═══ Material for the task ═══

(** * kitforge: complexity scoring and pricing engine

  A shallow embedding of [backend/api/compute_pipeline.py]
  ([ModelAnalyzer.compute_complexity_score]) and of
  [backend/api/pricing_engine.py] ([PricingEngine]), with the properties
  the specification states about them.

  Numeric model.  Python [int] is [Z] (lengths are [N]).  Python [float]
  is modelled by exact rationals [Q]: every arithmetic operation is the
  exact one, so the binary64 rounding error of a single [*] or [/] is
  abstracted away; [round(x, 2)] is rounding to the nearest multiple of
  1/100 with ties going to the even neighbour.  Equality of floats is
  [Qeq] ([==]).  A division whose divisor can be zero returns a
  [PyResult], the others are guarded in the source by [max(., 1)] or
  [max(., 0.1)] or divide by a non-zero literal.

  Limits of the model.  Bounds on rounded results are stated so that
  they do not rest on what the abstraction hides: they compare values
  the code itself computes, count hundredths, or leave a margin, rather
  than assert an exact decimal bound that a binary64 result can miss by
  one unit in the last place.  Dividing by a zero print speed raises for a Python
  [float]; a [numpy.float64] volume, as the [/analyze] endpoint passes,
  gives [inf] or [nan] instead, so the theorem about the numbers of that
  endpoint assumes a print speed that is not zero.  Reading the volume,
  the area and the extents of a loaded mesh is taken to succeed.

  The rest of [compute_pipeline.py], the user store of
  [backend/api/auth.py] and the endpoints of [backend/api/main.py] follow.
  The libraries they call (trimesh, hashlib, the file system, passlib,
  jose, the card generator) are type classes: the code is modelled over
  any implementation of them, and an exception is an [Outcome]. *)

From Stdlib Require Import ZArith QArith Qminmax Qround Qabs Lqa Lia Bool String.
From stdpp Require Import gmap strings pretty.
From Equations Require Import Equations.
(** * YouTube channel analytics: feature derivation and hypothesis tests

    A shallow embedding of [youtube_channel_analytics.py]:
    - [YouTubeDataProcessor]: [duration_to_seconds], [categorize_video_type]
      and [process_dataframe];
    - [YouTubeAnalytics]: [analyze_keyword_frequency],
      [test_day_of_week_hypothesis] and [test_tutorial_vs_career_hypothesis];
      also [analyze_top_videos], [test_duration_engagement_hypothesis] and
      the ANOVA of [compare_video_categories];
    - [YouTubeDataExtractor]: [get_upload_playlist_id], [get_all_video_ids]
      and [get_video_details], with the extraction step and the summary of
      [main].

    Modelling conventions.
    - A Python [str] is a [string]; its characters are the code points
      0..255 (Latin-1).  On that range [\d] is exactly ['0'..'9'], and
      [str.lower] and [\w] are written out in full below.
    - A Python [int] is a [Z].
    - A float64 is a [pyfloat]: an exact rational, an infinity or NaN.  The
      arithmetic the program itself performs on floats (a quotient of two
      integer counts, a mean of integer counts, [len * top_percentile]) is
      taken exactly; the values produced by scipy and statsmodels are not
      computed but received as answers to library calls (see [Prog]).
    - A pandas [DataFrame] is a finite map from column names to columns, and
      lives in a store of objects, since [process_dataframe] updates the
      frame it is given.
    - The YouTube API client is a record of functions, one per request,
      each answering with a response or an exception; a loop that waits on
      the answers of the API takes the number of requests it may make. *)

From Stdlib Require Import ZArith QArith Qround Lqa List String Ascii Bool Lia.
From Stdlib Require Import Sorted Permutation.
From stdpp Require Import gmap strings list fin_maps.

Local Open Scope Z_scope.

(* ===================================================================== *)
(** * Python strings and the regular expressions the program uses *)
(* ===================================================================== *)

Module PyStr.

(** [\d] on Latin-1 text. *)
Definition is_digit (c : ascii) : bool :=
  let n := N_of_ascii c in ((48 <=? n) && (n <=? 57))%N.

Definition digit_value (c : ascii) : Z := Z.of_N (N_of_ascii c) - 48.

(** [int(s)] for a run of decimal digits, most significant first. *)
Fixpoint int_acc (acc : Z) (s : string) : Z :=
  match s with
  | EmptyString => acc
  | String c s' => int_acc (10 * acc + digit_value c) s'
  end.

Definition int (s : string) : Z := int_acc 0 s.

(** The pattern [(\d+)U] anchored at the head of [s], for a unit marker
    [U]; the result is [group(1)].  [\d+] is greedy: it first tries to
    take one more digit, and gives digits back only when the rest of the
    pattern fails. *)
Fixpoint digits_then (u : ascii) (s : string) : option string :=
  match s with
  | EmptyString => None
  | String c s' =>
      if is_digit c then
        match digits_then u s' with
        | Some g => Some (String c g)
        | None =>
            match s' with
            | String c' _ => if Ascii.eqb c' u then Some (String c EmptyString) else None
            | EmptyString => None
            end
        end
      else None
  end.

(** [re.search(r'(\d+)U', s)]: the match at the leftmost position that
    has one; [None] when no position has. *)
Fixpoint re_search (u : ascii) (s : string) : option string :=
  match digits_then u s with
  | Some g => Some g
  | None =>
      match s with
      | EmptyString => None
      | String _ s' => re_search u s'
      end
  end.

Fixpoint all_digits (s : string) : bool :=
  match s with
  | EmptyString => true
  | String c s' => is_digit c && all_digits s'
  end.

Fixpoint no_digit (s : string) : bool :=
  match s with
  | EmptyString => true
  | String c s' => negb (is_digit c) && no_digit s'
  end.



(** What may follow a run of digits without completing [(\d+)u]. *)
Definition stops (u : ascii) (t : string) : bool :=
  match t with
  | EmptyString => true
  | String c _ => negb (is_digit c) && negb (Ascii.eqb c u)
  end.
(** * Misión AMVISION 10K backend: a shallow embedding of [main.py] and [schemas.py]

    The HTTP handlers of [main.py] are embedded as functions that pass the
    document store explicitly.  The module-level handle [db] of the source is
    either [None] (store not configured) or a live database; it is embedded
    as [option store].  A handler returns its HTTP outcome together with the
    store it leaves behind; a handler that only reads returns its outcome.

    - Python [int] is [Z]; Python [float] is the kernel's binary64 [float]
      (the same IEEE 754 double, with the same rounding).
    - Python [str] is the [string] of its UTF-8 bytes.  [str.lower] is
      embedded on the ASCII letters, bytes above 127 are kept as they are: it
      is Python's on ASCII text, and on any text it agrees with Python's on
      whether the result is ["fast"], ["normal"] or ["slow"] (no non-ASCII
      letter lowers to an ASCII letter of these), so the coins are the
      code's for every speed and the reason text of a reward is the code's
      for ASCII speeds.
    - A Mongo [ObjectId] is an opaque unique token, embedded as a number;
      [str(oid)] is injective and is embedded as the token itself.
    - A Python [set] of strings is a [gset string]; [list(set)] is
      [elements], one of the orders Python may produce.
    - A stored document is a record of its schema; the fields that [main.py]
      reads with [.get(key, default)] are optional.
    - [database.py] is not among the sources: the storage adapter is
      embedded from its description, as a list of documents per collection in
      stored order. *)

From Stdlib Require Import ZArith Ascii String List Permutation Sorted.
From Stdlib Require Import Floats.PrimFloat.
From stdpp Require Import gmap strings list.

Local Open Scope string_scope.
Local Open Scope list_scope.
Local Open Scope Z_scope.

Definition ObjectId := N.

(** ** schemas.py: the three collections *)

(** A stored document of collection ["player"].  [name] and [email] are the
    required fields of [class Player]; the fields that [main.py] reads with
    [.get(key, default)] may be absent from a stored document. *)
Module Player.
Record doc := mk {
  _id : ObjectId;
  name : string;
  email : string;
  av_coins : option Z;
  revenue_usd : option float;
  completed_milestones : option (list string);
  unlocked_worlds : option (list string)
}.
End Player.

(** A stored document of collection ["milestone"]; [main.py] reads
    [milestone_id] and [order] with [.get]. *)
Module Milestone.
Record fields := mk {
  milestone_id : option string;
  title : string;
  description : option string;
  order : option Z
}.
Record doc := mkdoc { _id : ObjectId; body : fields }.
End Milestone.

(** A stored document of collection ["reward"]. *)
Module Reward.
Record fields := mk {
  player_id : ObjectId;
  milestone_id : option string;
  reason : string;
  coins : Z
}.
Record doc := mkdoc { _id : ObjectId; body : fields }.
End Reward.

(** The three collections of the database and the next fresh [ObjectId]. *)
Record store := mkstore {
  player : list Player.doc;
  milestone : list Milestone.doc;
  reward : list Reward.doc;
  next_oid : ObjectId
}.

═══

Assigned task:
The output should be exactly the lines above from the line containing "- Python [int]" to the line containing "- A Python [set]", inclusive, with no other lines.

Answer section:
    - Python [int] is [Z]; Python [float] is the kernel's binary64 [float]
      (the same IEEE 754 double, with the same rounding).
    - Python [str] is the [string] of its UTF-8 bytes.  [str.lower] is
      embedded on the ASCII letters, bytes above 127 are kept as they are: it
      is Python's on ASCII text, and on any text it agrees with Python's on
      whether the result is ["fast"], ["normal"] or ["slow"] (no non-ASCII
      letter lowers to an ASCII letter of these), so the coins are the
      code's for every speed and the reason text of a reward is the code's
      for ASCII speeds.
    - A Mongo [ObjectId] is an opaque unique token, embedded as a number;
      [str(oid)] is injective and is embedded as the token itself.
    - A Python [set] of strings is a [gset string]; [list(set)] is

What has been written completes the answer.